By allowing younger people the privilege to help shape the direction of this great nation, we will encourage participation in the political process at an earlier age and help to make better voters out of the next generation.
16- and 17-year-olds in this country are better informed than any generation in history. If we can engage high school student in the political process, they will be more likely to participate for years to come. We should then encourage our schools and school districts to teach these young people about elections and the campaigns on the local, state and national level while they are happening.
If high school students could learn and even get involved directly in campaigns in real time, they will likely be smarter and more informed voters than their parents and grandparents, and less likely to drop out of high school.

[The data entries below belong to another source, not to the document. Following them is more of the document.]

(* ===== verification/OracleTypes.v ===== *)
(** * Oracle types

    src/common/oracle_types.cpp and include/sqlconduit/common/oracle_types.h: the
    classification of external data types, texts of values in both directions,
    timestamps, connect descriptors, RETURNING clauses and SQLSTATEs.  The C
    library's [strtod] and [printf] for doubles and the local time zone's
    [mktime] are arguments.  Positions in a text are the text that remains. *)

From S2P Require Import Prelude Types Timestamp Quoting NamedParams SqlAuditor Session Binding.

Module Oracle.

(** ** Data types *)

Inductive OracleTypeClass : Type :=
| CUnknown | CText | CNumber | CBinary | CDate | CTimestamp | CTimestampTz | CInterval | CLob | CRowid.

#[local] Open Scope Z_scope.

Definition oracleTypeClass (sqlt : Z) : OracleTypeClass :=
  match sqlt with
  | 1 | 5 | 9 | 96 | 8 => CText
  | 2 | 6 | 7 | 3 | 68 | 4 | 21 | 22 | 100 | 101 => CNumber
  | 23 | 24 | 15 => CBinary
  | 12 => CDate
  | 187 => CTimestamp
  | 188 | 232 => CTimestampTz
  | 189 | 190 => CInterval
  | 112 | 113 | 114 | 115 => CLob
  | 11 | 104 => CRowid
  | _ => CUnknown
  end.

Definition oracleTypeName (sqlt : Z) : str :=
  match sqlt with
  | 1 => $"VARCHAR2" | 2 => $"NUMBER" | 3 => $"INTEGER" | 4 => $"FLOAT" | 5 => $"STRING"
  | 6 => $"VARNUM" | 7 => $"PACKED-DECIMAL" | 8 => $"LONG" | 9 => $"VARCHAR" | 11 => $"ROWID"
  | 12 => $"DATE" | 15 => $"VARRAW" | 21 => $"BINARY_FLOAT" | 22 => $"BINARY_DOUBLE" | 23 => $"RAW"
  | 24 => $"LONG RAW" | 68 => $"UNSIGNED" | 91 => $"DISPLAY" | 96 => $"CHAR"
  | 100 => $"BINARY_FLOAT" | 101 => $"BINARY_DOUBLE" | 102 => $"REF CURSOR" | 108 => $"NAMED TYPE"
  | 110 => $"REF" | 112 => $"CLOB" | 113 => $"BLOB" | 114 => $"BFILE" | 115 => $"CFILE"
  | 104 => $"ROWID DESC" | 187 => $"TIMESTAMP" | 188 => $"TIMESTAMP WITH TIME ZONE"
  | 189 => $"INTERVAL YEAR TO MONTH" | 190 => $"INTERVAL DAY TO SECOND"
  | 232 => $"TIMESTAMP WITH LOCAL TIME ZONE"
  | _ => $"UNKNOWN"
  end.

Definition oracleIsLob (sqlt : Z) : bool :=
  match oracleTypeClass sqlt with CLob => true | _ => false end.
Definition oracleIsRowid (sqlt : Z) : bool :=
  match oracleTypeClass sqlt with CRowid => true | _ => false end.

(** ** Numbers and bytes in texts *)

Definition foldEquals (a b : str) : bool := upper a =s upper b.

Definition isWordChar (c : ascii) : bool :=
  isalnum c || (c =c "_"%char) || (c =c "$"%char) || (c =c "#"%char).

Definition skipSpaces (s : str) : str := drop (span isspace s) s.

Definition hexNibble (c : ascii) : option N :=
  if between 48 57 c then Some (code c - 48)%N
  else if between 97 102 c then Some (code c - 97 + 10)%N
  else if between 65 70 c then Some (code c - 65 + 10)%N
  else None.

Fixpoint hexToBlob (s : str) : str :=
  match s with
  | a :: b :: s =>
      match hexNibble a, hexNibble b with
      | Some hi, Some lo => ascii_of_N (N.lor (N.shiftl hi 4) lo) :: hexToBlob s
      | _, _ => []
      end
  | _ => []
  end.

(** The subject sequence of [strtoll] and [strtoull] in base 10: the sign and the
    digits' value, when the whole text is one. *)
Fixpoint decimal_value (v : Z) (s : str) : option Z :=
  match s with
  | [] => Some v
  | c :: s => if isdigit c then decimal_value (v * 10 + (Z.of_N (code c) - 48)) s else None
  end.

Definition whole_number (s : str) : option (bool * Z) :=
  let s := skipSpaces s in
  let neg := head_is "-"%char s in
  let s := if head_is "-"%char s || head_is "+"%char s then drop 1 s else s in
  match s with
  | [] => None
  | _ => match decimal_value 0 s with Some v => Some (neg, v) | None => None end
  end.

Definition parseInt64Strict (s : str) : option Z :=
  match whole_number s with
  | Some (neg, v) =>
      let v := if neg then - v else v in
      if (int64_min <=? v) && (v <=? int64_max) then Some v else None
  | None => None
  end.

Definition parseUint64Strict (s : str) : option Z :=
  if head_is "-"%char s then None
  else
    match whole_number s with
    | Some (neg, v) => if v <? uint64_mod then Some (if neg then wrap_u64 (- v) else v) else None
    | None => None
    end.

(** ** Timestamps *)

Definition u32 (z : Z) : Z := z mod 2 ^ 32.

For the first time, candidates for political office will want to go into the schools to speak and campaign, which will greatly help with civic involvement.
The 26th Amendment to the Constitution brought the voting age down to 18. The amendment was proposed by Congress in March of 1971 and within four months, was ratified by three-fourths of the state legislators by July of 1971. This was the fastest an amendment has ever been ratified in history. It enabled 10 million new voters the right to vote.
The US ranks 36th in voter turnout, behind such countries as India, Israel, Costa Rica, Bulgaria, Venezuela and Australia. In 2008, 57% of eligible Americans voted. In 2008, 45% of 18-29 year olds voted. By teaching our younger people the privilege of voting early, we can increase participation and turnout for generations to come.
Let's begin the dialog and show our 16- and 17-year-olds that we value them and their opinions. They can drive, pay taxes, enlist in the military at 17 and even vote in certain state primaries at 17 as long as they turn 18 by the general election.
Fred Karger called upon the Congress and the states to ratify the 28th Amendment to our Constitution in a speech to students at the Rockefeller Center at Dartmouth College.